- **Dataset**:
Lemma spaced_snoc x p :
  spaced x = true -> isspace p = false -> spaced (x ++ [p]) = true.
Proof.
  intros Hx Hp. induction x as [| c x IH].
  - simpl. rewrite Hp. reflexivity.
  - rewrite <- app_comm_cons. rewrite spaced_cons in *.
    destruct Hx as [H Hs]. split; [| apply IH, Hs].
    intros E. destruct (H E) as [H1 H2]. split; [exact H1 |].
    destruct x as [| d x]; [simpl; exact Hp | exact H2].
Qed.

Lemma spaced_strip t : spaced t = true -> spaced (strip t) = true.
Proof.
  intros H. unfold strip.
  destruct (rstrip_prefix t) as (ws & E). rewrite E in H.
  apply spaced_prefix in H.
  destruct (lstrip_suffix (rstrip t)) as (ws' & E'). rewrite E' in H.
  apply spaced_suffix in H. exact H.
Qed.

Lemma split_terminal_spaced t :
  spaced t = true ->
  forall skip, Forall (fun r => spaced r = true) (split_terminal_go skip t).
Proof.
  induction t as [| c t IH]; intros H skip; simpl.
  - constructor; [reflexivity | constructor].
  - apply spaced_cons in H. destruct H as [Hc Hs].
    destruct (skip && isspace c); [apply IH, Hs |].
    destruct (is_terminal c && head_is_space t) eqn:E.
    + constructor; [reflexivity |].
      constructor; [| apply IH, Hs].
      apply andb_true_iff in E. destruct E as [E _].
      simpl. rewrite (terminal_not_space c E). reflexivity.
    + pose proof (IH Hs false) as Hr. pose proof (go_first_head t) as Hh.
      destruct (split_terminal_go false t) as [| r rs]; simpl.
      * constructor; [| constructor]. apply spaced_cons.
        split; [| reflexivity].
        intros Ec. destruct (Hc Ec) as [-> _]. split; reflexivity.
      * inversion Hr as [| ? ? Hr1 Hr2]; subst.
        constructor; [| exact Hr2].
        apply spaced_cons. split; [| exact Hr1].
        intros Ec. destruct (Hc Ec) as [-> Ht]. split; [reflexivity |].
        simpl in Hh. destruct (head_is_space r); [| reflexivity].
        rewrite Hh in Ht by reflexivity. discriminate.
Qed.

Lemma glue_spaced cur chunk :
  cur_spaced cur -> spaced chunk = true -> spaced (cur ++ chunk) = true.
Proof.
  intros [-> | (Hs & h & q & -> & Hq)] Hc; [exact Hc |].
  rewrite <- app_assoc. simpl.
  apply spaced_glue; auto. apply terminal_not_space, Hq.
Qed.

Lemma split_loop_spaced n :
  forall raw first cur acc,
    (List.length raw <= n)%nat -> raw_ok first raw ->
    Forall (fun r => spaced r = true) raw ->
    cur_spaced cur -> Forall (fun s => spaced s = true) acc ->
    Forall (fun s => spaced s = true) (snd (split_loop raw cur acc)) /\
    spaced (fst (split_loop raw cur acc) ++ last raw []) = true.
Proof.
  induction n as [| n IH]; intros [| chunk [| punc rest]] first cur acc
    Hlen Hraw Hsp Hcur Hacc; simpl in Hlen; try lia;
    try (destruct Hraw; fail).
  - simpl. split; [exact Hacc |].
    apply glue_spaced; [exact Hcur |]. inversion Hsp; assumption.
  - destruct Hraw as (_ & _ & (p & -> & Hp) & Hrest).
    inversion Hsp as [| ? ? Hchunk Hsp1]; subst.
    inversion Hsp1 as [| ? ? _ Hsp2]; subst.
    rewrite last_cons2 by (destruct rest; [destruct Hrest | discriminate]).
    simpl split_loop. rewrite app_assoc.
    assert (Hnew : spaced ((cur ++ chunk) ++ [p]) = true).
    { apply spaced_snoc; [apply glue_spaced; auto |].
      apply terminal_not_space, Hp. }
    destruct (is_abbreviation (last (split chunk) [])); simpl negb;
      cbv iota.
    + apply (IH rest false); auto; try lia.
      right. split; [exact Hnew |]. exists (cur ++ chunk), p. auto.
    + apply (IH rest false); auto; try lia.
      * left. reflexivity.
      * apply Forall_app. split; [exact Hacc |].
        constructor; [| constructor]. apply spaced_strip, Hnew.
Qed.

Lemma split_sentences_spaced t :
  spaced t = true ->
  Forall (fun s => spaced s = true) (split_sentences t).
Proof.
  intros Ht. unfold split_sentences. destruct t as [| c t]; [constructor |].
  pose proof (split_terminal_go_ok (c :: t) false) as Hraw.
  pose proof (split_terminal_spaced (c :: t) Ht false) as Hsp.
  change (split_terminal_go false (c :: t)) with (split_terminal (c :: t))
    in Hraw, Hsp.
  simpl negb in Hraw.
  destruct (split_loop_spaced _ (split_terminal (c :: t)) true [] []
              (Nat.le_refl _) Hraw Hsp) as (H1 & H2);
    [left; reflexivity | constructor |].
  rewrite (raw_ok_odd _ _ Hraw).
  destruct (split_loop (split_terminal (c :: t)) [] []) as [cur sents].
  simpl in H1, H2.
  apply Forall_forall. intros s Hin. apply filter_In in Hin.
  destruct Hin as [Hin _].
  assert (Hall : Forall (fun s => spaced s = true)
                   (sents ++ [strip (cur ++ last (split_terminal (c :: t)) [])])).
  { apply Forall_app. split; [exact H1 |].
    constructor; [apply spaced_strip, H2 | constructor]. }
  destruct cur as [| d cur]; exact (proj1 (Forall_forall _ _) Hall s Hin).
Qed.

Lemma sub_spaces_go_spaced t :
  forall skip,
    spaced (sub_spaces_go skip t) = true /\
    head_is_space (sub_spaces_go true t) = false.
Proof.
  induction t as [| c t IH]; intros skip; [split; reflexivity |].
  simpl. destruct (isspace c) eqn:Ec.
  - split; [| apply (IH true)].
    destruct skip; [apply (IH true) |].
    apply spaced_cons. split; [| apply (IH true)].
    intros _. split; [reflexivity | apply (IH true)].
  - split; [| simpl; exact Ec].
    apply spaced_cons. split; [congruence | apply (IH false)].
Qed.

Lemma heal_text_spaced t : spaced (heal_text t) = true.
Proof.
  unfold heal_text, sub_spaces. apply spaced_strip, sub_spaces_go_spaced.
Qed.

- **What the task asks**: Your answer should be an exact copy of the lines from the one with "unfold heal_text, sub_spaces." through the end of the material, with no other lines.

- **Answer section**:
  unfold heal_text, sub_spaces. apply spaced_strip, sub_spaces_go_spaced.
Qed.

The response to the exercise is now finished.